KARACHI: Sanofi Pakistan on Friday announced that a series of webinars was held to discuss and debate about the needs of patients of genetic disorders.
Special Assistant to PM on Health Dr Faisal Sultan, Punjab Health Minister Dr Yasmin Rashid, Professor Dr Huma A Cheema, and Lysosomal Storage Disorders Society President Atif Ejaz Qureshi participated in the webinars.
Giving an overview of the burden of rare genetic disorder in Pakistan, especially Lysosomal Storage Disorders (LSDs), Dr Huma said, “According to a conservative estimate, 50 per cent of children in Pakistan die of rare genetic disorders after malnutrition and diarrhea, but there is no policy to safeguard the lives of children living with rare genetic diseases.”
With the assistance of Sanofi Pakistan, the Children’s Hospital in Lahore has established a central registry to determine disease’s prevalence.
Commenting on the national health agenda, Dr Sultan candidly shared that there had been no discourse on rare diseases as governments used to give weightage to more common diseases with larger impacts.
In the context of Covid-19 and other more common conditions, he said, “It is inevitable that rare conditions end up going to the back burner. However, a child with a rare disease has the right to healthcare as much as a child with a more common disease.”
Dr Sultan termed formation of disease registry crucial to decision making on resource allocation, particularly in the devolved healthcare system of Pakistan, and also promised to revisit the Orphan Drugs Policy, 2017, acknowledging that the policy needs revision.
Dr Huma volunteered to share data with the government as the Children’s Hospital maintains data for LSDs in Pakistan and the database is now part of the international disease registry. “A federal policy would impact at every level, not leaving everything to the provincial governments,” said Dr Huma.
Qureshi pleaded that the government should not wait for numbers to rise to take action as rising numbers mean deaths of precious children. He proposed creation of an endowment fund and public-private partnerships as effective avenues to ensure provision and accessibility of costly treatments for rare genetic disorders.

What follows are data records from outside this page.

(** No bytes of a client make the conversion panic, and no message does on the
    way back. *)
Theorem conv_never_panics connType formatType rawData m
    (Hc : connType <> ConnectionTypeInternal) :
  conv_ToInternal now spare connType formatType rawData <> Panic /\
  conv_FromInternal number_text nil_payload connType formatType m <> Panic.
Proof.
  assert (binary_to_internal now rawData <> Panic) as H1.
  { unfold binary_to_internal. destruct (Nat.ltb_spec (length rawData) 5) as [|Hl]; [done|]. cbn [fail_if]. gosimpl.
    apply outcome_bind_not_panic; [by apply get_uint_not_panic; lia|intros ? _].
    apply outcome_bind_not_panic; [by apply get_uint_not_panic; lia|intros ? _].
    apply outcome_bind_not_panic; [by apply get_uint_not_panic; lia|intros ? _].
    apply outcome_bind_not_panic; [by apply slice_not_panic; lia|done]. }
  assert (forall e, json_to_internal now e rawData <> Panic) as H2 by (intros e; unfold json_to_internal; by case_match).
  assert (forall e, proto_to_internal now e rawData <> Panic) as H3 by (intros e; unfold proto_to_internal; by repeat case_match).
  assert (text_to_internal now rawData <> Panic) as H4 by (unfold text_to_internal; by repeat case_match).
  assert (internal_to_binary m <> Panic) as H5 by (by rewrite internal_to_binary_wire).
  assert (forall u, proto_from u (Payload m) <> Panic) as H6 by (intros u; unfold proto_from; by case_match).
  assert (internal_to_quic_json number_text nil_payload m <> Panic) as H7 by (unfold internal_to_quic_json; by case_match).
  unfold conv_ToInternal, conv_FromInternal, convertWebSocketToInternal, convertQUICToInternal,
    convertInternalToWebSocket, convertInternalToQUIC.
  rewrite (bool_decide_eq_false_2 (connType = ConnectionTypeInternal)) by done.
  split; repeat case_match; done.
Qed.
End conversions.
(* ===== verification/Security.v ===== *)
(** * Encrypted connections ([pkg/security/crypto.go],
      [pkg/gateway/secure_connection.go], [tools/secure_ws_client.go])

    The key store and its messages, the server's side of an encrypted WebSocket
    and the client that the repository ships for it.  The cipher, the curve and
    the hash are used through an interface with their laws.  Frames, lengths and
    JSON are modelled to the byte; what a connection reads is an argument, what it
    writes a result. *)

From stdpp Require Import base gmap strings numbers list.
From Stdlib Require Import ZArith Lia.
From S2P Require Import Prelude Json.

Local Open Scope Z_scope.

(** ** Cryptography *)

(** AES-GCM with 12-byte nonces; the P-256 curve, whose points are written on 65
    bytes; the key that SHA-256 makes of a shared point.  [Agree] is
    [elliptic.Unmarshal], [ScalarMult] and the hash: it fails for bytes that are no
    point. *)
Class Crypto (PrivateKey : Type) := {
  Seal : list byte -> list byte -> list byte -> list byte;
  Open : list byte -> list byte -> list byte -> option (list byte);
  PublicKey : PrivateKey -> list byte;
  Agree : PrivateKey -> list byte -> option (list byte);
  open_seal key nonce p : Open key nonce (Seal key nonce p) = Some p;
  open_sealed key nonce c p : Open key nonce c = Some p -> c = Seal key nonce p;
  seal_length key nonce p : length (Seal key nonce p) = (length p + 16)%nat;
  public_length k : length (PublicKey k) = 65%nat;
  agree_length k bytes key : Agree k bytes = Some key -> length bytes = 65%nat /\ length key = 32%nat;
  agree_both a b : exists key, Agree a (PublicKey b) = Some key /\ Agree b (PublicKey a) = Some key
}.

Inductive CryptoError :=
  | ErrRandom
  | ErrPayloadTooLarge
  | ErrKeyNotFound
  | ErrCipherKey
  | ErrInvalidNonceSize
  | ErrOpen
  | ErrInvalidPublicKey
  | ErrTimestampFormat
  | ErrExpired
  | ErrTimestamp.

Definition NonceSize : nat := 12.
Definition KeySize : nat := 32.
Definition MaxPayloadSize : Z := 16 * 1024 * 1024.
Definition second : Z := 1000000000.
Definition DefaultKeyRotationInterval : Z := 24 * 3600 * second.

Record EncryptedMessage := MkEncrypted {
  Nonce : list byte;
  Ciphertext : list byte;
  em_SessionID : string
}.

Section security.
Context {PrivateKey : Type} `{Crypto PrivateKey}.

(** ** The key store *)

(** Times are nanoseconds. *)
Record CryptoManager := MkCryptoManager {
  sessionKeys : gmap string (list byte);
  privateKey : PrivateKey;
  keyExpiration : Z;
  rotationPeriod : Z
}.

Definition set_keys (cm : CryptoManager) (keys : gmap string (list byte)) : CryptoManager :=
  MkCryptoManager keys (privateKey cm) (keyExpiration cm) (rotationPeriod cm).

(** The configured interval in seconds, on 64 bits. *)
Definition rotation_period (interval : option Z) : Z :=
  match interval with
  | Some i => if 0 <? i then int64 (i * second) else DefaultKeyRotationInterval
  | None => DefaultKeyRotationInterval
  end.

(** [random] is what the generator of key pairs returns. *)
Definition NewCryptoManager (interval : option Z) (now : Z) (random : option PrivateKey) : outcome CryptoError CryptoManager :=
  match random with
  | None => Fail ErrRandom
  | Some k => Ret (MkCryptoManager ∅ k (now + rotation_period interval) (rotation_period interval))
  end.

Definition GenerateSessionKey (cm : CryptoManager) (sessionID : string) (random : option (list byte)) :
    CryptoManager * outcome CryptoError (list byte) :=
  match random with
  | None => (cm, Fail ErrRandom)
  | Some key => (set_keys cm (<[sessionID := key]> (sessionKeys cm)), Ret key)
  end.

Definition RotateKeys (cm : CryptoManager) (now : Z) (random : option PrivateKey) : CryptoManager * outcome CryptoError unit :=
  match random with
  | None => (cm, Fail ErrRandom)
  | Some k => (MkCryptoManager (sessionKeys cm) k (now + rotationPeriod cm) (rotationPeriod cm), Ret tt)
  end.

Definition DeriveSharedKey (cm : CryptoManager) (now : Z) (random : option PrivateKey) (sessionID : string)
    (peerPublicKeyBytes : list byte) : CryptoManager * outcome CryptoError (list byte) :=
  let '(cm, o) := if now >? keyExpiration cm then RotateKeys cm now random else (cm, Ret tt) in
  match o with
  | Ret _ =>
      match Agree (privateKey cm) peerPublicKeyBytes with
      | None => (cm, Fail ErrInvalidPublicKey)
      | Some key => (set_keys cm (<[sessionID := key]> (sessionKeys cm)), Ret key)
      end
  | Fail e => (cm, Fail e)
  | Panic => (cm, Panic)
  end.

Definition GetPublicKeyBytes (cm : CryptoManager) : list byte := PublicKey (privateKey cm).

Definition GetSessionKey (cm : CryptoManager) (sessionID : string) : option (list byte) := sessionKeys cm !! sessionID.

Definition RemoveSessionKey (cm : CryptoManager) (sessionID : string) : CryptoManager :=
  set_keys cm (delete sessionID (sessionKeys cm)).

(** [aes.NewCipher] takes keys of 16, 24 and 32 bytes. *)
Definition cipher_key (key : list byte) : bool :=
  ((length key =? 16) || (length key =? 24) || (length key =? 32))%nat.

Definition Encrypt (cm : CryptoManager) (random : option (list byte)) (plaintext : list byte) (sessionID : string) :
    outcome CryptoError EncryptedMessage :=
  fail_if (Z.of_nat (length plaintext) >? MaxPayloadSize) ErrPayloadTooLarge;;
  match sessionKeys cm !! sessionID with
  | None => Fail ErrKeyNotFound
  | Some key =>
      fail_if (negb (cipher_key key)) ErrCipherKey;;
      match random with
      | None => Fail ErrRandom
      | Some nonce => Ret (MkEncrypted nonce (Seal key nonce plaintext) sessionID)
      end
  end.

Definition Decrypt (cm : CryptoManager) (em : EncryptedMessage) : outcome CryptoError (list byte) :=
  match sessionKeys cm !! em_SessionID em with
  | None => Fail ErrKeyNotFound
  | Some key =>
      fail_if (negb (cipher_key key)) ErrCipherKey;;
      fail_if (negb (length (Nonce em) =? NonceSize)%nat) ErrInvalidNonceSize;;
      match Open key (Nonce em) (Ciphertext em) with
      | None => Fail ErrOpen
      | Some plaintext => Ret plaintext
      end
  end.

(** [now] is in seconds. *)
Definition EncryptWithTimestamp (cm : CryptoManager) (now : Z) (random : option (list byte)) (plaintext : list byte)
    (sessionID : string) (ttlSeconds : Z) : outcome CryptoError EncryptedMessage :=
  Encrypt cm random (be_put 8 (uwrap 64 now) ++ be_put 4 (uwrap 32 ttlSeconds) ++ plaintext) sessionID.

Definition DecryptWithTimestamp (cm : CryptoManager) (now : Z) (em : EncryptedMessage) : outcome CryptoError (list byte) :=
  plaintext ← Decrypt cm em;
  fail_if (length plaintext <? 12)%nat ErrTimestampFormat;;
  timestamp ← get_uint 8 0 plaintext;
  ttl ← get_uint 4 8 plaintext;
  let timestamp := int64 timestamp in
  fail_if (now >? int64 (timestamp + ttl)) ErrExpired;;
  fail_if ((now <? timestamp) || (now >? int64 (timestamp + ttl))) ErrTimestamp;;
  slice 12 (length plaintext) plaintext.

(** ** The server's connection *)

Definition MessageTypeHandshake : Z := 1.
Definition MessageTypeData : Z := 2.
Definition MessageTypePing : Z := 3.
Definition MessageTypePong : Z := 4.
Definition MessageTypeClose : Z := 5.
Definition MessageTypeHandshakeRequest : Z := 1.
Definition MessageTypeHandshakeResponse : Z := 2.

Inductive ConnError :=
  | ErrReadHandshake
  | ErrHandshakeFormat
  | ErrUnexpectedType
  | ErrHandshakeShort
  | ErrHandshakeJson
  | ErrSessionMismatch
  | ErrDerive (e : CryptoError)
  | ErrWriteHandshake
  | ErrNotEncrypted
  | ErrEncrypt (e : CryptoError)
  | ErrWrite
  | ErrRead
  | ErrShort
  | ErrContentShort
  | ErrDataJson
  | ErrDecrypt (e : CryptoError)
  | ErrWritePong
  | ErrEOF
  | ErrUnknownType (t : Z).

Record HandshakeMessage := MkHandshake {
  hs_Type : Z;
  hs_PublicKey : list byte;
  hs_SessionID : list byte;
  hs_Timestamp : Z;
  hs_TTL : Z;
  hs_Nonce : list byte
}.

Definition decode_handshake (m : HandshakeMessage) (key raw : list byte) (v : json) : option HandshakeMessage :=
  if bool_decide (key = str_bytes "TYPE") then
    x ← decode_int 64 (hs_Type m) v;
    Some (MkHandshake x (hs_PublicKey m) (hs_SessionID m) (hs_Timestamp m) (hs_TTL m) (hs_Nonce m))
  else if bool_decide (key = str_bytes "PUBLIC_KEY") then
    x ← decode_text (hs_PublicKey m) v;
    Some (MkHandshake (hs_Type m) x (hs_SessionID m) (hs_Timestamp m) (hs_TTL m) (hs_Nonce m))
  else if bool_decide (key = str_bytes "SESSION_ID") then
    x ← decode_text (hs_SessionID m) v;
    Some (MkHandshake (hs_Type m) (hs_PublicKey m) x (hs_Timestamp m) (hs_TTL m) (hs_Nonce m))
  else if bool_decide (key = str_bytes "TIMESTAMP") then
    x ← decode_int 64 (hs_Timestamp m) v;
    Some (MkHandshake (hs_Type m) (hs_PublicKey m) (hs_SessionID m) x (hs_TTL m) (hs_Nonce m))
  else if bool_decide (key = str_bytes "TTL") then
    x ← decode_int 64 (hs_TTL m) v;
    Some (MkHandshake (hs_Type m) (hs_PublicKey m) (hs_SessionID m) (hs_Timestamp m) x (hs_Nonce m))
  else if bool_decide (key = str_bytes "NONCE") then
    x ← decode_text (hs_Nonce m) v;
    Some (MkHandshake (hs_Type m) (hs_PublicKey m) (hs_SessionID m) (hs_Timestamp m) (hs_TTL m) x)
  else Some m.

Definition unmarshal_handshake (data : list byte) : option HandshakeMessage :=
  decode_struct decode_handshake (MkHandshake 0 [] [] 0 0 []) data.

(** A text field that is left out when it is empty. *)
Definition omitempty (name : string) (s : list byte) : list (list byte * list byte) :=
  if bool_decide (s = []) then [] else [(str_bytes name, quoted s)].

Definition marshal_handshake (m : HandshakeMessage) : list byte :=
  object_text ((str_bytes "type", dec (hs_Type m)) :: omitempty "public_key" (hs_PublicKey m)
    ++ omitempty "session_id" (hs_SessionID m)
    ++ [(str_bytes "timestamp", dec (hs_Timestamp m)); (str_bytes "ttl", dec (hs_TTL m))]
    ++ omitempty "nonce" (hs_Nonce m)).

Definition decode_encrypted (m : EncryptedMessage) (key raw : list byte) (v : json) : option EncryptedMessage :=
  if bool_decide (key = str_bytes "NONCE") then
    x ← decode_bytes v; Some (MkEncrypted x (Ciphertext m) (em_SessionID m))
  else if bool_decide (key = str_bytes "CIPHERTEXT") then
    x ← decode_bytes v; Some (MkEncrypted (Nonce m) x (em_SessionID m))
  else if bool_decide (key = str_bytes "SESSIONID") then
    x ← decode_text (str_bytes (em_SessionID m)) v; Some (MkEncrypted (Nonce m) (Ciphertext m) (bytes_str x))
  else Some m.

Definition unmarshal_encrypted (data : list byte) : option EncryptedMessage :=
  decode_struct decode_encrypted (MkEncrypted [] [] "") data.
(* ===== verification/QuicStream.v ===== *)
(** * The streams of a QUIC connection ([pkg/gateway/quic_stream_handler.go])

    A connection's handler: its session, the authentication of the first stream,
    the loop that reads framed messages, and the responses.  The converter and the
    message handler are used through their interfaces; a stream is the list of
    bytes that arrive on it. *)

From stdpp Require Import base gmap strings numbers list.
From Stdlib Require Import ZArith Lia.
From S2P Require Import Prelude Message Router Session Gateway Json Converter.

Local Open Scope Z_scope.

(** [bufferSize] is the configured size of the buffers. *)
Record QUICStreamHandler := MkHandler {
  h_conn : nat;
  h_streams : gset nat;
  h_sessionID : string;
  h_authenticated : bool;
  h_bufferSize : Z
}.

Definition NewQUICStreamHandler (conn : nat) (bufferSize : Z) : QUICStreamHandler :=
  MkHandler conn ∅ "" false bufferSize.

Definition set_handler_session (h : QUICStreamHandler) (id : string) : QUICStreamHandler :=
  MkHandler (h_conn h) (h_streams h) id (h_authenticated h) (h_bufferSize h).

Definition set_streams (h : QUICStreamHandler) (s : gset nat) : QUICStreamHandler :=
  MkHandler (h_conn h) s (h_sessionID h) (h_authenticated h) (h_bufferSize h).

Definition setAuthenticated (h : QUICStreamHandler) (b : bool) : QUICStreamHandler :=
  MkHandler (h_conn h) (h_streams h) (h_sessionID h) b (h_bufferSize h).

(** The sessions, their manager and the handler. *)
Record world := MkWorld {
  w_heap : heap;
  w_manager : SessionManager;
  w_handler : QUICStreamHandler
}.

Definition set_handler (w : world) (h : QUICStreamHandler) : world := MkWorld (w_heap w) (w_manager w) h.

(** The start of [Handle]: a session of the connection.  That the manager may
    already have the ID is ignored. *)
Definition Handle_start (w : world) (id : string) (now : Z) : world :=
  let h := set_handler_session (w_handler w) id in
  let a := fresh (dom (w_heap w)) in
  let heap := <[a := NewSessionWithQUIC id ConnectionTypeQUIC (h_conn h) now]> (w_heap w) in
  MkWorld heap (AddSession heap (w_manager w) a).1 h.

He also mentioned a recommendation from DRAP on custom duty exemption for LSD therapies, which unfortunately has been pending with Federal Board of Revenue for the past two years.
Khaled Esmat informed the participants that Sanofi is willing to make partnership with the government on bolstering diagnosis and treatment. He emphasised the need for the government, local and international health players, and patients’ associations to join forces and capitalise on each other’s strengths.
Punjab Health Minister Dr Yasmin revealed that Punjab is working on genetic disorders and taking a number of initiatives, including legislation. The Children’s Hospital is being upgraded into a university and the formation of an Institute on genetic disorders is on the cards that will work on diagnosis, early diagnosis and recommendations on policy initiatives.
On the issue of supporting these patients, Dr Yasmin said that despite the high cost of therapy and limited health budget, the government of Punjab is continuing to fund LSD patients. However, the key to addressing these conditions is by proactive intervention focusing on prenatal diagnosis.
In her concluding remarks, Dr Yasmin asked the organisers to propose a consortium of partners on genetic disorders that will drive the cause.